Hubungan Bupati Sidoarjo Subandi dan wakilnya Mimik Idayana dikabarkan sedang retak. Pengamat Politik Unair, Fahrul Muzaqqi menyebutkan perlunya saling pengertian antara bupati dengan wakil bupati.
"Saya rasa ketidakharmonisan sangat disayangkan. Hal semacam itu tidak perlu terjadi. Kan sejak awal sudah ada soal proyeksi kepala daerah dan wakilnya, bahkan itu sudah harus tuntas sebelum mendaftar sebagai calon saat Pilkada," kata Fahrul dikonfirmasi detikJatim, Selasa (24/6/2025).
"Jadi sudah ada kesepahaman soal peran, wilayah kerja, dan yang paling penting itu mengerti karakter masing-masing," tambahnya.
SCROLL TO CONTINUE WITH CONTENT
Fahrul menyayangkan retaknya hubungan kepala daerah dengan wakilnya ini tidak hanya terjadi di Sidoarjo tetapi juga di sejumlah wilayah lain di Jawa Timur. Menurutnya, rakyat membutuhkan pasangan kepala daerah bekerja optimal.
"Ketika sudah menjabat saya rasa tinggal saling mengisi, memahami, dan melengkapi. Ketika ada ketidakharmonisan justru bisa kontra produktif dan malah disayangkan. Sebisa mungkin kedua belah pihak harus rela dan saling memahami," jelasnya.
Fahrul juga menyebut peran parpol pengusung diperlukan untuk menyatukan kembali kepala daerah yang diusung dan terpilih.
"Parpol pendukung perlu membuat jembatan komunikasi ketika 2 belah pihak deadlock atau sulit dicarikan titik temu. Yang krusial ya harus saling mengerti satu sama lain soal peran dan wilayahnya masing-masing," tambahnya.
Sementara, Pengamat Politik Universitas Trunojoyo Madura (UTM) Surokim Abdussalam menyebut konflik kepala daerah dan wakilnya tidak perlu terjadi sebab masyarakat yang akan menjadi korbannya.
"Bulan madu kepala daerah dan wakil seringkali selesai hanya dalam 3 bulan 100 hari kerja. Waktu yang singkat padahal dalam kampanye dan pencalonan semua berkomitmen ingin tuntas dalam 1 periode masa jabatan," jelasnya.
"Menurut saya hal itu tidak boleh terjadi.

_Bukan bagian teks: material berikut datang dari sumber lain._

(** A seeded run ends alike from any two states. *)
Lemma seeded_run_agrees :
  forall (p : params) (s : Z),
    seed p = Some s ->
    forall w1 w2 : world, agree (run p w1) (run p w2).
Proof.
  intros p s Hs w1 w2. unfold run.
  apply agree_bind.
  - unfold generate_tectonic_base. rewrite Hs. apply agree_bind.
    + apply init_random_seeded.
    + intros _. apply seeded_bind; [apply seeded_lift|]. intros shp.
      destruct (seeded_tectonic_patterns shp p) as (H1 & H2 & H3 & H4).
      apply seeded_bind.
      * unfold pattern_field.
        repeat match goal with
               | |- seeded_only (if ?b then _ else _) => destruct b
               end; assumption.
      * intros base. unfold _generate_hardness_map.
        repeat first [apply seeded_perlin | seeded_step].
  - intros tectonic_layer.
    apply seeded_bind; [apply seeded_generate_regions|]. intros regions.
    apply seeded_bind; [apply seeded_generate_climate|]. intros climate.
    apply seeded_bind; [apply seeded_lift|]. intros heightmap.
    apply seeded_post_process.
Qed.

Lemma of_record_seed :
  forall (r : TerrainParams.t) (p : params) (s : Z),
    of_record r = Some p -> TerrainParams.seed r = Py.VInt s -> seed p = Some s.
Proof.
  intros r p s H Hs. unfold of_record in H. rewrite Hs in H.
  cbn [as_seed] in H.
  repeat match type of H with
         | obind ?o _ = _ => destruct o; cbn [obind] in H; [|discriminate H]
         end.
  inversion H. reflexivity.
Qed.

(** C1: for every Terrain Parameters record with an explicit seed, the
    outcome of the pipeline (the heightmap, or the exception that ends the
    run) is the same from every state of the generator object and of the
    [random] module: two runs with the record produce identical
    heightmaps. *)
Theorem seeded_run_deterministic :
  forall (r : TerrainParams.t) (p : params) (s : Z),
    of_record r = Some p ->
    TerrainParams.seed r = Py.VInt s ->
    forall w1 w2 : world, outcome (run p w1) = outcome (run p w2).
Proof.
  intros r p s Hp Hs w1 w2. apply agree_outcome.
  apply (seeded_run_agrees p s (of_record_seed r p s Hp Hs)).
Qed.

End Determinism.

Lemma seeded_run_deterministic_witness :
  exists p : params,
    of_record (TerrainParams.setattr TerrainParams.default "seed" (Py.VInt 42))
    = Some p
    /\ outcome (@run TestLib.lib p (@mkWorld TestLib.lib None 7%Z))
       = outcome (@run TestLib.lib p (@mkWorld TestLib.lib (Some 5%Z) 99%Z)).
Proof.
  eexists. split; [reflexivity|].
  exact (@seeded_run_deterministic TestLib.lib
           (TerrainParams.setattr TerrainParams.default "seed" (Py.VInt 42))
           _ 42%Z eq_refl eq_refl
           (@mkWorld TestLib.lib None 7%Z) (@mkWorld TestLib.lib (Some 5%Z) 99%Z)).
Defined.

(** *** Runs of the model on the executable library *)

(** Without a seed, the seed that [_init_random] reports comes from the
    [random] module. *)
Example unseeded_seed_depends_on_entropy :
  outcome (@_init_random TestLib.lib None (@mkWorld TestLib.lib None 7%Z))
  <> outcome (@_init_random TestLib.lib None (@mkWorld TestLib.lib None 8%Z)).
Proof. vm_compute. discriminate. Qed.

(** With a seed, it is the seed. *)
Example seeded_seed_is_reported :
  outcome (@_init_random TestLib.lib (Some 42%Z) (@mkWorld TestLib.lib None 7%Z))
  = Ok 42%Z.
Proof. reflexivity. Qed.

(** The closing rescale on a small field: minimum 0, maximum just below
    1. *)
Example rescale_small_field :
  exists out : arr,
    rescale [[1; 3]; [2; 5]] = Ok out
    /\ get out 0 0 == 0
    /\ get out 1 1 == 4 / 4.00000001.
Proof.
  eexists. split; [reflexivity|]. split; vm_compute; reflexivity.
Qed.

(** One pass with no rain: only the thermal sub-stage acts. *)
Example dry_pass :
  forall eroded climate_map : arr,
    @erosion_pass TestLib.lib
      (mkParams (4, 4)%Z None 0.7 "stable" 0.5 0.7 0 0.4 0 0.5 2%Z 0 2%Z 0.8 0.3)
      climate_map eroded
    = @_simulate_thermal_weathering TestLib.lib eroded 0.4.
Proof.
  intros eroded climate_map. unfold erosion_pass, hydraulic_step, thermal_step,
    wind_step. simpl.
  destruct (_simulate_thermal_weathering eroded 0.4); reflexivity.
Qed.

End EngineSpec.

(** ** The generator: further properties *)

Module EngineMore.
Import Engine EngineSpec.

(** *** Cells of arrays *)

Lemma in_concat_tabulate :
  forall (A : Type) (h w : nat) (f : nat -> nat -> A) (v : A),
    In v (List.concat (tabulate h w f)) ->
    exists y x, (y < h)%nat /\ (x < w)%nat /\ v = f y x.
Proof.
  intros A h w f v H. unfold tabulate in H. apply in_concat in H.
  destruct H as (row & Hrow & Hv). apply in_map_iff in Hrow.
  destruct Hrow as (y & <- & Hy). apply in_map_iff in Hv.
  destruct Hv as (x & <- & Hx). apply in_seq in Hy. apply in_seq in Hx.
  exists y, x. repeat split; lia.
Qed.

Lemma clip01_bounds : forall v : Q, 0 <= clip01 v /\ clip01 v <= 1.
Proof.
  intros v. unfold clip01. split.
  - apply Q.min_glb; [apply Q.le_max_r|discriminate].
  - apply Q.le_min_r.
Qed.

(** *** The stages that rescale stay within the unit interval *)

Section UnitInterval.
Context {L : NumLib}.

Lemma outcome_ok :
  forall (A : Type) (r : result (A * world)) (a : A),
    outcome r = Ok a -> exists w' : world, r = Ok (a, w').
Proof.
  intros A r a H. destruct r as [[a' w']|e]; simpl in H; [|discriminate].
  inversion H; subst. exists w'. reflexivity.
Qed.


(** The map of the noise normalisation is monotone. *)
Lemma noise_map_monotone :
  forall mn mx : Q, mn < mx -> Proper (Qle ==> Qle) (fun v => (v - mn) / (mx - mn)).
Proof.
  intros mn mx H. apply rescale_map_monotone. lra.
Qed.

(** X2: the fractal noise is normalised.  Whenever [_perlin_noise_2d]
    returns, either the accumulated octaves are constant and returned as
    they are, or the result has minimum 0, maximum 1 and every cell in
    [[0, 1]]. *)
Theorem perlin_noise_normalised :
  forall (shp : nat * nat) (scale : Q) (octaves : nat) (persistence : Q)
         (w : world) (noise : arr),
    outcome (_perlin_noise_2d shp scale octaves persistence w) = Ok noise ->
    exists mn mx : Q,
      np_min noise = Ok mn /\ np_max noise = Ok mx
      /\ (mn == mx
          \/ (mn == 0 /\ mx == 1
              /\ forall v, In v (List.concat noise) -> 0 <= v /\ v <= 1)).
Proof.
  intros shp scale octaves persistence w noise H.
  apply outcome_ok in H. destruct H as [w' H].
  unfold _perlin_noise_2d in H. unfold bind at 1 in H.
  match type of H with
  | match ?m with _ => _ end = _ => destruct m as [[u w0]|]; [|discriminate]
  end.
  unfold bind at 1 in H.
  match type of H with
  | match ?m with _ => _ end = _ => destruct m as [[raw w1]|]; [|discriminate]
  end.
  unfold bind, lift, ret in H.
  destruct (np_max raw) as [mx|] eqn:Emx; [|discriminate].
  destruct (np_min raw) as [mn|] eqn:Emn; [|discriminate].
  inversion H; subst noise w'; clear H.
  pose proof (np_min_le_np_max raw mn mx Emn Emx) as Hle.
  destruct (Qltb mn mx) eqn:Elt.
  - apply Qltb_true in Elt.
    assert (Hd : 0 < mx - mn) by lra.
    destruct (np_min_amap _ (rescale_map_proper mn _)
                (noise_map_monotone mn mx Elt) raw mn Emn) as (rmin & Ermin & Hrmin).
    destruct (np_max_amap _ (rescale_map_proper mn _)
                (noise_map_monotone mn mx Elt) raw mx Emx) as (rmax & Ermax & Hrmax).
    cbv beta in Hrmin, Hrmax.
    exists rmin, rmax. split; [exact Ermin|]. split; [exact Ermax|]. right.
    split; [rewrite Hrmin; unfold Qdiv; ring|].
    split; [rewrite Hrmax; field; lra|].
    intros v Hv. rewrite concat_amap in Hv. apply in_map_iff in Hv.
    destruct Hv as (x & <- & Hx).
    pose proof (np_min_lower_bound raw mn x Emn Hx) as Hlo.
    pose proof (np_max_upper_bound raw mx x Emx Hx) as Hhi.
    split.
    + apply Qle_shift_div_l; lra.
    + apply Qle_shift_div_r; lra.
  - apply Qltb_false in Elt.
    exists mn, mx. split; [exact Emn|]. split; [exact Emx|]. left. lra.
Qed.

End UnitInterval.


Lemma perlin_noise_normalised_witness :
  exists noise : arr,
    outcome (@_perlin_noise_2d TestLib.lib (2, 2)%nat 0.2 1 0.5
               (@mkWorld TestLib.lib (Some 42%Z) 7%Z)) = Ok noise
    /\ exists mn mx : Q,
         np_min noise = Ok mn /\ np_max noise = Ok mx
         /\ (mn == mx
             \/ (mn == 0 /\ mx == 1
                 /\ forall v, In v (List.concat noise) -> 0 <= v /\ v <= 1)).
Proof.
  eexists. split; [vm_compute; reflexivity|].
  apply (@perlin_noise_normalised TestLib.lib (2, 2)%nat 0.2 1 0.5
           (@mkWorld TestLib.lib (Some 42%Z) 7%Z)).
  vm_compute; reflexivity.
Defined.

(** *** Erosion by wind and the coast never raise a cell *)

Section Bounds.

(** X3: wind erosion lowers a non-negative cell by at most 5 % and never
    raises it; a cell of the first column, or one that is not higher than
    its left neighbour, is left as it is. *)
Theorem wind_erosion_bounds :
  forall (heightmap : arr) (wind : Q) (h w y x : nat),
    has_shape h w heightmap -> (y < h)%nat -> (x < w)%nat ->
    0 <= wind -> 0 <= get heightmap y x ->
    get heightmap y x * 0.95 <= get (_simulate_wind_erosion heightmap wind) y x
    /\ get (_simulate_wind_erosion heightmap wind) y x <= get heightmap y x
    /\ ((x = 0%nat \/ get heightmap y x <= get heightmap y (x - 1)) ->
        get (_simulate_wind_erosion heightmap wind) y x == get heightmap y x).
Proof.
  intros heightmap wind h w y x Hs Hy Hx Hw Hh.
  unfold _simulate_wind_erosion.
  rewrite (shape_of_has_shape _ h w _ Hs) by lia.
  rewrite get_tabulate by assumption.
  set (c := get heightmap y x) in *. set (l := get heightmap y (x - 1)).
  destruct ((1 <=? x)%nat && Qltb l c) eqn:E.
  - apply andb_true_iff in E. destruct E as [E1 E2].
    apply Nat.leb_le in E1. apply Qltb_true in E2.
    pose proof (Q.le_min_r ((c - l) * 0.1 * wind) (c * 0.05)) as Hr.
    assert (Hm : 0 <= Qmin ((c - l) * 0.1 * wind) (c * 0.05)).
    { apply Q.min_glb; [|lra].
      apply Qmult_le_0_compat; [lra|exact Hw]. }
    split; [lra|]. split; [lra|].
    intros [Hx0|Hle]; [lia|lra].
  - split; [lra|]. split; [lra|]. intros _. ring.
Qed.

Lemma coastal_cell_values :
  forall (h w : nat) (d : Q) (y x : nat),
    coastal_cell h w d y x == 0.1 \/ coastal_cell h w d y x == 0.3
    \/ coastal_cell h w d y x == 1.
Proof.
  intros h w d y x. unfold coastal_cell.
  repeat match goal with
         | |- context [if ?b then _ else _] => destruct b
         end;
    first [left; reflexivity | right; left; reflexivity | right; right; reflexivity].
Qed.
(** * Game of Life engine: grid and pattern codec

    A shallow embedding of [engine/grid.py], [engine/storage.py] and
    [engine/patterns.py], and the properties of the engine's specification
    proved (or refuted) on it; then the parts of [ui/editor.py] and of
    [states/] that drive the engine (the rotation and the cursor cell of
    the editor, the pattern menus, the demonstrations of the information
    screen), with further properties of the engine and of these callers.

    Conventions of the embedding.
    - Python [int] is [Z]; a [uint8] array element is a [Z] in [0, 256) with
      the wrap-around written out where the source computes on it.
    - A two-dimensional numpy array is a list of rows ([matrix]).  Its shape
      is read off the list: the row count is its length, the column count is
      the length of the first row.  An array without rows is [[]] whatever
      its column count.
    - Python exceptions are the [Raise] case of [result]; the code under
      study has no handler, so a raise propagates to the caller.
    - Python [str] is a list of 8-bit characters ([list ascii], code points
      0..255); [wrap_mode], which is only ever compared, is a [string].
    - Loops are folds over the list they iterate ([for_each] where the body
      may raise); the two [while] loops of [to_rle] carry the bound that the
      source guarantees as fuel.
    - Integers and arrays are unbounded: running out of memory and the
      interpreter's limit on the length of a numeral are not modelled. *)

From Stdlib Require Import ZArith Ascii String List Lia.
From stdpp Require Import base option list strings.

Local Open Scope Z_scope.
(* ===== verification/Prelude.v ===== *)
(** * Kai server: a verification development (root file)

    Kai is a version-control server.  A _data plane_ (src/kailab) stores
    repositories as content-addressed objects with a log of reference updates
    and serves them to git clients over SSH; a _control plane_
    (src/kailab-control) holds users, organisations and repositories, lets
    requests through to the data plane, and runs continuous integration; a
    _semantic engine_ (src/kai-core) merges source files by their declarations.
    This library models the core of the three and proves it correct.  The
    definitions follow the Go code function by function and keep its names.

    ** How the files correspond to the code

    Shared: [Prelude] (this file; results, little state monads, slices, hex,
    list and number lemmas, the tactic [res_inv], the hint databases), and the
    parts of Go's standard library that the code uses: [Json] (encoding/json),
    [GoStrings] (package strings), [Float64] (float64, strconv), [Sha1], [Sha256].

    The data plane, kailab/sshserver:
    - [PktLine]: protocol.go, pkt-lines and the side-band writer;
    - [Delta]: delta.go, the delta encoder, and the decoder of gitpack_parse.go;
    - [GitPack]: writing packs (gitpack.go) and parsing them (gitpack_parse.go);
    - [ObjectStore]: object_store.go, the two object caches;
    - [ObjectGraph]: gitpack_parse.go, trees, commits and the walk over them;
    - [PackBuilder]: pack_builder.go, which objects a fetch sends;
    - [SnapshotTree]: snapshot_adapter.go, the git trees of a snapshot;
    - [GitRefs]: gitpack.go and ref_adapter.go, references as git sees them;
    - [ReceivePack]: receive_pack.go, pushes;
    - [UploadPack]: handler.go, fetches in protocol versions 1 and 2.

    The data plane, storage:
    - [Store]: store/sqlite.go and schema.sql, the tables of a repository as the
      record [DB] and each statement as a function of it;
    - [RefLog], [StoreProps]: what the sequence of statements guarantees;
    - [Segment]: pack/segment.go, packs of objects;
    - [Cas]: kai-core/cas/cas.go, canonical JSON and the identity of nodes.

    The control plane, continuous integration:
    - [Cron]: cron/cron.go;  [Expr]: workflow/expressions.go;
    - [Workflow], [JobGraph], [WorkflowJson]: workflow/parser.go;
    - [Trigger]: workflow/trigger.go;  [Matrix]: workflow/matrix.go;
    - [CiStore]: the tables of runs, jobs and locks of db/ci.go, with the
      statements that runners race for;
    - [CiControl]: the handlers of api/ci.go that work on them, [CiProps] their
      theorems;
    - [CiPlan]: the tables of workflows and steps, and the way from workflow
      files to queued jobs (api/ci.go, api/scheduler.go), [PlanProps] its theorems;
    - [CiRunner]: the tables of logs, secrets, variables, runners, caches and
      artifacts with their handlers, and the answer to a claim (db/ci.go,
      api/ci.go), [RunnerProps] its theorems.

    The control plane, accounts and access:
    - [Accounts]: model/models.go and db/db.go, the tables as the record [AccDB];
    - [Routing]: routing/picker.go, the choice of a shard;
    - [Access]: auth/auth.go, api/middleware.go, the table of api/routes.go,
      api/proxy.go and the verification of SSH keys in api/ssh_keys.go;
    - [AccountsApi]: the handlers of api/auth.go, orgs.go, repos.go, signups.go
      and ssh_keys.go, and [perform], a request behind the guards of its route;
    - [AccessProps], [AccountsProps], [LoginProps], [GateProps]: their theorems.

    The semantic engine:
    - [Extract]: kai-core/merge/types.go and extract.go, the units of a file,
      [ExtractSpec] their specification;
    - [Merge]: kai-core/merge/merge.go, the three-way merge.

    ** How the code is modelled

    A Go function that can fail returns [res]: a value, an error or a panic.
    Code that changes state is a function from the state to the state and a
    [res] ([stM]); a request that another request can interrupt is a list of
    statements ([CiStore], where claims race).  Machine integers are [Z] with
    their wrap-around written out ([u32], [i64] and the like) where it matters.
    Go maps are [gmap], or association lists where the order of insertion
    shows; the order in which Go ranges over a map is an argument of the model
    ([Ranging], [TreeRanging], [Env], [acc_scan]), so the theorems hold for
    every order.  The clock, random identifiers and tokens are arguments too.

    What is not under src/ is a class of operations with, where a theorem needs
    it, a class of laws: zlib ([Zlib], [ZlibLaws]), zstd ([Zstd], [ZstdLaws]),
    BLAKE3 ([Blake3]), tree-sitter ([Sitter]), the JWT library ([TokenService]),
    case mapping beyond ASCII ([Unicode]), what a database does with values of
    the column types ([Driver], [CiDriver], [AccDriver]).  Each such class has an
    instance in the examples, so the laws can hold.  Components meet at
    interfaces of the same kind: the pack builder is proved for every
    [ObjectStoreLaws], which both caches satisfy; the guards and gates for every
    [DirectoryOk], which the account tables satisfy; the JSON of workflows for
    every [JsonLaws], built up field by field.

    ** What the theorems show

    - Storage: the log of reference updates is a hash chain whose head commits
      to the history, the reference table follows the log, an update is an
      atomic compare-and-swap; built packs are ingested completely, and no
      upload can corrupt what is stored; equal identifiers are equal nodes.
    - The git wire: deltas, packs and thin packs round-trip; the walk collects
      exactly what a commit reaches; the cache refines a recency list; a fetch
      sends the objects listed under the wants that are not named as haves
      (what lies below a have is sent again), which completes a client that
      holds all below its haves; every session ends; a clone gets the
      repository, and a fetch after a push gets of the push what the links lead
      to through objects that are still found - all of it where all is found
      ([second_push_loses_first] is where not); the side-band writer loses and
      invents nothing.
    - Workflows: expressions evaluate to their denotation; a branch filter is
      the glob of its comment where a question mark meets no slash; matrices
      expand as specified; a cron expression agrees with standard cron where it
      uses neither a step behind a single value nor both day fields
      ([days_intersected], [value_step_ignored]); the stored JSON is read back.
    - Runs: the jobs of a run are those of the workflow, up to a name that
      Postgres refuses; a new run can start; a job is claimed once and by a
      runner that may run it, and its claim gives the secrets its repository
      may see; outputs reach the jobs that need them, and a poller gets a log
      once and in order, where statements do not overlap ([late_outputs],
      [overlapping_appends] are where they do); the pass that completes a run
      is specified, and so are the runs it leaves open for ever, against what
      the documentation promises ([blocked_forever]).
    - Access: the account tables stay intact under every sequence of requests;
      every route of an organisation asks for its role; memberships and
      repositories change only at the request of those who may; a magic link
      leads in, once; the proxy and the SSH gate are specified and agree but for
      guests.
    - Merge: the extraction finds exactly the declarations of the syntax tree
      (for Rust, well-formed units), and the merge implements the three-way
      merge on files; the merge of one unit is specified case by case
      ([mergeUnit_spec]), the theorem on files is stated with it.

    ** Fuel

    Loops that are not structural carry fuel.  Where the fuel is chosen by the
    model it is enough: the length of what is read ([applyDelta], [Fields],
    [parse_string], [read_request], [v2_loop] - each round consumes a byte), the
    number of objects plus one ([collect_fuel]), of jobs ([hasCycle],
    [order_loop]) or of entries ([lru_evict]), 64 rounds for a variable-length
    integer, the minutes of the 366 days to which [Next] limits its own search.
    The loops answer [Panic] when fuel runs out, and the theorems that a result
    is produced ([generate_loop_ok], [Next_loop_ok], [v2_loop_session],
    [order_loop_spec] and others) exclude it.  The evaluator of [Expr] need not
    end ([EvalExpr_never_ends]); its fuel is an argument, and [EvalExpr_denotes]
    says how much is enough for a well-formed expression.

    ** Not modelled

    - kailab/api: the HTTP handlers of the data plane; their statements are those
      of [Store] and [Segment], around them is decoding and formatting.
    - kailab/store/postgres.go: the Postgres twin of sqlite.go; likewise the
      functions of segment.go that begin with Pg.
    - kailab: repo (opening repositories and caching handles), blobstore (cloud
      storage), background (the enrichment worker calls the parsers), config,
      metrics, cmd, and the SSH transport and user authentication of sshserver.
    - kailab-control/internal/runner: executing steps in containers, Kubernetes
      jobs and processes; email, webhooks, notifications and telemetry:
      deliveries to other services; cmd; the environment variables of cfg.
    - In api and db of the control plane: handlers and queries that only list or
      show rows, beyond those of [CiRunner].
    - In workflow/parser.go the YAML library and the methods it calls back.
    - kai-core: parse (symbols and calls, whole functions of go-tree-sitter
      nodes), detect, diff, intent, modulematch, graph: the analyses behind
      descriptions of changes.
    - The web front end and the deployment files.

    Failures of a database connection are left out except where a theorem is
    about them; transactions are atomic.  Deleting a repository or organisation
    does not cascade to the tables of CI.

    ** Limits of the definitions

    - Postgres refuses text that is not UTF-8 or holds a zero byte: modelled for
      the names of jobs and steps and the content of logs ([storable]); other
      text columns are taken to accept what they are given.
    - encoding/json matches the names of fields without regard to case; [field]
      matches them exactly.
    - A snapshot's maps are ranged over in one order per session ([TreeRanging]);
      Go may choose another each time.  [advertised_refs_spec] and [clone] are
      about a session that keeps its order.
    - A slice is taken to have no room behind its end ([go_slice]): a bound
      beyond the length panics, where Go asks for the capacity.
    - The digests of an ingested header are taken to be base64 text without line
      breaks ([digest_head]): with them the decoded slice has more room, and the
      code reports an error where the model panics.
    - [mergeUnit] and [render] stand in the specification of [MergeFiles]
      ([units_outcome]): it says which units meet which, not what is made of them.
    - [may_use] is the access that [ProxyHandler_spec] shows the proxy to
      enforce; the agreement of the SSH gate is stated against it. *)

From stdpp Require Export numbers pretty base gmap strings sorting list.
From Stdlib Require Strings.Byte.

Masing-masing pihak harus bisa memahami tupoksi, tata kerja dan pembagian job, termasuk membangun intens berkomunikasi agar bisa membangun frekuensi yang positif. Patut diingat bahwa keretakan akan mudah memengaruhi kinerja dan membuat koordinasi antar bagian menjadi penuh curiga dan kerap memunculkan intrik negatif yang berujung tidak lagi bisa saling memercayai," tambahnya.
Surokim mengingatkan dampak dari ketidakharmonisan antara kepala daerah dan wakil kepala daerah. Birokrasi bisa tidak berjalan dengan baik.
"Keretakan itu dampaknya kompleks dan sering berpengaruh terhadap ritme dan kinerja kepala daerah. Energinya banyak tersedot ke situ dan eksesnya, sering berakibat terjadinya kubu-kubuan di Pemda. Itu tak terhindarkan," ungkapnya.
"Friksi dan konflik potensi menjadi lebih kuat dan cenderung tidak produktif dan bisa mengganggu proses konsolidasi internal. Menurut saya selain tidak elok dalam pandangan publik juga akan menganggu konsolidasi internal dan juga sulit untuk bisa ekspansif," tandasnya.